Une édition électronique réalisée à partir du texte de l'ouvrage de Johann Jacob Maria de Groot, The Religious System of China. its ancient forms, evolution, history and present aspect. Manners, customs and social institutions connected therewith. Volume V : The Soul and Ancestral Worship : Demonology. — Sorcery. Édition originale, E. J. Brill, Leiden, 464 pages + illustrations. Réimpression : Literature House, Ltd, Taipei, Taiwan, 1964. Une édition réalisée par Pierre Palpant, bénévole, Paris.

EXTRAIT

The World of Spectres a Copy of that of Men

The chapters which we have devoted to spectres and ghosts, and to the ways in which they work upon the fate of man, have brought out on many a page the fact that they lead an existence remarkably analogous to that of man. They appear and haunt in shapes almost, or quite, as material as his. They speak as man, cherish human affections and grudges, have human appetites and lusts, and indulge in sexual intercourse as well with men as among themselves. They fight like men, using weapons ; they combine into gangs and troops, even forming well equipped armies, and may be fought and warded off with human spears, swords and arrows. They use money, live on human food and drink, and dress as men do ; in short, man in China has modelled his spectres in almost every respect after his own likeness and image.
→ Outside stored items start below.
(** What the submitting code asks of the runtime, in order; an enqueue is
    recorded with the code the runtime returned for it. *)
Inductive event : Type :=
| EvTaskInsert (cl : codelet) (args : list insert_arg) (ret : Z)
| EvDataCpy (dst src : Handle) (ret : Z)
| EvSubcopy (a : subcopy_args) (ret : Z)
| EvMpiTransfer (h : Handle) (dst_rank mpi_rank : Z)
| EvMpiFlush (h : Handle)
| EvVariableHandle (h : Handle) (size : Z) (mode : access_mode).

(** A submitting computation threads the trace of events. *)
Definition M (A : Type) : Type := list event -> outcome A * list event.

Definition ret {A : Type} (a : A) : M A := fun tr => (Ok a, tr).

Definition throw {A : Type} (msg : string) : M A := fun tr => (Throw msg, tr).

Definition undefined {A : Type} : M A := fun tr => (Undefined, tr).

Definition bind {A B : Type} (m : M A) (k : A -> M B) : M B :=
  fun tr =>
    match m tr with
    | (Ok a, tr') => k a tr'
    | (Throw msg, tr') => (Throw msg, tr')
    | (Undefined, tr') => (Undefined, tr')
    end.

(** An access that is undefined outside the bounds. *)
Definition access {A : Type} (o : option A) : M A :=
  match o with
  | Some a => ret a
  | None => undefined
  end.

Definition emit (e : event) : M unit := fun tr => (Ok tt, tr ++ [e]).

End Starpu.

Declare Scope starpu_scope.
Delimit Scope starpu_scope with starpu.
Notation "x <~ m ;; k" := (Starpu.bind m (fun x => k))
  (at level 100, m at next level, right associativity) : starpu_scope.
Notation "m ;;; k" := (Starpu.bind m (fun _ => k))
  (at level 100, right associativity) : starpu_scope.

Section Runtime.

Import Starpu.

(** The runtime decides the code an enqueue returns; [enqueue_ret tr] is
    the code it returns to the enqueue made after the events [tr]. *)
Variable enqueue_ret : list event -> Z.

Definition starpu_task_insert (cl : codelet) (args : list insert_arg) : M Z :=
  fun tr => let r := enqueue_ret tr in (Ok r, tr ++ [EvTaskInsert cl args r]).

Definition starpu_data_cpy (dst src : Handle) : M Z :=
  fun tr => let r := enqueue_ret tr in (Ok r, tr ++ [EvDataCpy dst src r]).

(** The handle the runtime gives to a new variable:
    [starpu::VariableHandle h(size, mode)]. *)
Variable new_handle : list event -> Handle.

Definition variable_handle (size : Z) (mode : access_mode) : M Handle :=
  fun tr => let h := new_handle tr in (Ok h, tr ++ [EvVariableHandle h size mode]).

(** Modelled from the spec: [mpi_transfer] asks for a transfer only when
    the owner of the handle is not the destination rank. *)
Definition mpi_transfer (h : Handle) (dst_rank mpi_rank : Z) : M unit :=
  if mpi_get_rank h =? dst_rank then ret tt
  else emit (EvMpiTransfer h dst_rank mpi_rank).

Definition mpi_flush (h : Handle) : M unit := emit (EvMpiFlush h).

(** [for(Index i = lo; i < hi; ++i) body] for a body that submits. *)
Fixpoint for_loopM {S : Type} (n : nat) (i : Index)
    (body : Index -> S -> M S) (s : S) : M S :=
  match n with
  | O => ret s
  | Datatypes.S n' => bind (body i s) (fun s' => for_loopM n' (i + 1) body s')
  end.

Definition for_rangeM {S : Type} (lo hi : Index)
    (body : Index -> S -> M S) (s : S) : M S :=
  for_loopM (Z.to_nat (hi - lo)) lo body s.

End Runtime.

(** *** Tile geometry *)

Module TileTraits.

(** Modelled from the spec: [include/nntile/tile/traits.hh] is not among the
    sources.  Strides are column-major: [stride[0] = 1] and
    [stride[i] = stride[i-1] * shape[i-1]]. *)
Fixpoint strides_from (acc : Z) (shape : list Index) : list Index :=
  match shape with
  | [] => []
  | n :: shape' => acc :: strides_from (acc * n) shape'
  end.

Definition col_major_strides (shape : list Index) : list Index :=
  strides_from 1 shape.

(** Modelled from the spec: [nelems] is the product of the shape. *)
Definition prod_shape (shape : list Index) : Z :=
  fold_right Z.mul 1 shape.

Record t := mk {
  shape : list Index;
  stride : list Index;
  nelems : Index
}.

Definition ndim (tr : t) : Index := Z.of_nat (length (shape tr)).

Definition of_shape (sh : list Index) : t :=
  {| shape := sh; stride := col_major_strides sh; nelems := prod_shape sh |}.

(** Modelled from the spec: [index_to_linear] is the standard column-major
    conversion, the sum of [index[i] * stride[i]]. *)
Fixpoint dot (stride index : list Index) : Index :=
  match stride, index with
  | s :: stride', x :: index' => x * s + dot stride' index'
  | _, _ => 0
  end.

Definition index_to_linear (tr : t) (index : list Index) : Index :=
  dot (stride tr) index.

(** Modelled from the spec: [linear_to_index], the inverse conversion; the
    first axis varies fastest. *)
Fixpoint digits (shape : list Index) (i : Index) : list Index :=
  match shape with
  | [] => []
  | n :: shape' => (i mod n) :: digits shape' (i / n)
  end.

Definition linear_to_index (tr : t) (i : Index) : list Index :=
  digits (shape tr) i.

End TileTraits.

(** A tile: its geometry and its data handle ([Tile<T>] inherits both). *)
Module Tile.

Record t := mk { traits : TileTraits.t; handle : Starpu.Handle }.

Definition ndim (tile : t) : Index := TileTraits.ndim (traits tile).
Definition shape (tile : t) : list Index := TileTraits.shape (traits tile).
Definition stride (tile : t) : list Index := TileTraits.stride (traits tile).
Definition nelems (tile : t) : Index := TileTraits.nelems (traits tile).

Definition of_shape (sh : list Index) (h : Starpu.Handle) : t :=
  {| traits := TileTraits.of_shape sh; handle := h |}.

End Tile.

(** Component-wise sum of two index vectors: [start + p]. *)
Fixpoint vadd (a b : list Index) : list Index :=
  match a, b with
  | x :: a', y :: b' => (x + y) :: vadd a' b'
  | _, _ => []
  end.

(** The multi-indices of the box [[0, shape)] in column-major order. *)
Definition box (shape : list Index) : list (list Index) :=
  map (fun i => TileTraits.digits shape (Z.of_nat i))
      (seq 0 (Z.to_nat (TileTraits.prod_shape shape))).

(** [in_box shape p]: [p] has one entry per axis and [0 <= p[k] < shape[k]]. *)
Definition in_box (shape p : list Index) : Prop :=
  Forall2 (fun n x => 0 <= x < n) shape p.

(** [fits start copy_shape shape]: on every axis the copied extent is at
    least one and [[start, start+copy_shape)] lies within [[0, shape)]. *)
Fixpoint fits (start copy_shape shape : list Index) : Prop :=
  match start, copy_shape, shape with
  | [], [], [] => True
  | s :: start', c :: copy_shape', n :: shape' =>
      0 <= s /\ 1 <= c /\ s + c <= n /\ fits start' copy_shape' shape'
  | _, _, _ => False
  end.

(** Incrementing the lowest digit, before any carry. *)
Definition bump (q : list Index) : list Index :=
  match q with
  | d :: q' => (d + 1) :: q'
  | [] => []
  end.

(** A digit vector whose lowest digit has just been incremented: the lowest
    digit may equal its radix, the others are in range, and the number it
    denotes is still below the size of the box. *)
Definition bumped (cs q : list Index) : Prop :=
  match cs, q with
  | c :: cs', d :: q' =>
      1 <= c /\ 0 <= d <= c /\ in_box cs' q' /\
      TileTraits.dot (TileTraits.col_major_strides cs) q
      < TileTraits.prod_shape cs
  | _, _ => False
  end.

(** *** src/tile/copy.cc: the copy kernel *)

Module Copy.

Section Kernel.

Context {T : Type}.

(** The two data buffers of a copy task: [buffers[0]], read through the
    pointer [src], and [buffers[1]], written through the pointer [dst].
    They are two buffers that share no memory, or one and the same buffer
    (one tile given as source and as destination), and then every write
    through [dst] is seen by the later reads through [src]. *)
Inductive buffers : Type :=
| Distinct (src dst : list T)
| Shared (buf : list T).

(** [src[i]]. *)
Definition read_src (b : buffers) (i : Index) : option T :=
  match b with
  | Distinct src _ => zget src i
  | Shared buf => zget buf i
  end.

(** [dst[i] = v]. *)
Definition write_dst (b : buffers) (i : Index) (v : T) : option buffers :=
  match b with
  | Distinct src dst => dst' ← zset dst i v; Some (Distinct src dst')
  | Shared buf => buf' ← zset buf i v; Some (Shared buf')
  end.

(** The buffer behind [dst]. *)
Definition dst_of (b : buffers) : list T :=
  match b with
  | Distinct _ dst => dst
  | Shared buf => buf
  end.

(** [cpu_copy_intersection_ndim0]: [*dst = *src]. *)
Definition cpu_copy_intersection_ndim0_on (b : buffers) : option buffers :=
  v ← read_src b 0; write_dst b 0 v.

(** [cpu_copy_intersection_ndim0] on two buffers that share no memory;
    returns the destination buffer. *)
Definition cpu_copy_intersection_ndim0 (src dst : list T) : option (list T) :=
  b ← cpu_copy_intersection_ndim0_on (Distinct src dst); Some (dst_of b).

(** The carry loop of [cpu_copy_intersection]; [index] is the pointer
    [scratch + base]:
<<
    while(index[j] == start[j]+copy_shape[j]) {
        index[j] = start[j];
        ++j;
        ++index[j];
        offset += stride[j] - copy_shape[j-1]*stride[j-1];
    }
>>
    Each round reads [copy_shape[j]] for the next [j], so [fuel] rounds
    with [fuel] above the length of [copy_shape] are never exhausted before
    an access out of bounds. *)
Fixpoint carry (fuel : nat) (base : Index) (start stride copy_shape : list Index)
    (j : Index) (st : list Index * Index) : option (list Index * Index) :=
  match fuel with
  | O => None
  | Datatypes.S fuel' =>
      let '(scratch, offset) := st in
      ij ← zget scratch (base + j);
      sj ← zget start j;
      cj ← zget copy_shape j;
      if ij =? sj + cj then
        scratch1 ← zset scratch (base + j) sj;
        let j' := j + 1 in
        ij' ← zget scratch1 (base + j');
        scratch2 ← zset scratch1 (base + j') (ij' + 1);
        tj' ← zget stride j';
        cprev ← zget copy_shape (j' - 1);
        tprev ← zget stride (j' - 1);
        carry fuel' base start stride copy_shape j'
              (scratch2, offset + (tj' - cprev * tprev))
      else Some (scratch, offset)
  end.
Is it surprising then that popular imagination ascribes to spectres also a social life hardly different from the human ? As early as the sixth century before our era, as the lines show which we have extracted from the Tso ch‘wen on page 411, the power and influence of a spectre were deemed, just as in China’s human society, to be proportional to the numbers and might of the clan to which it had belonged on this earth and of which it remained a member after death ; which also points to belief in the continuity of family-life and clan-life beyond the present. The homes of those clans were situated in special ‘regions of kwei spectres or ghosts’, the real sites of which were, of course, never determined. In the Yih king we read, that a line of a kwa called [][] signifies :

« Kao Tsung attacking the spectre-regions, and defeating them in three years,

and that the kwa named [][] has a line suggesting the idea of

« a movement to attack a spectre-region, producing beneficial effects on the Great Realm in three years.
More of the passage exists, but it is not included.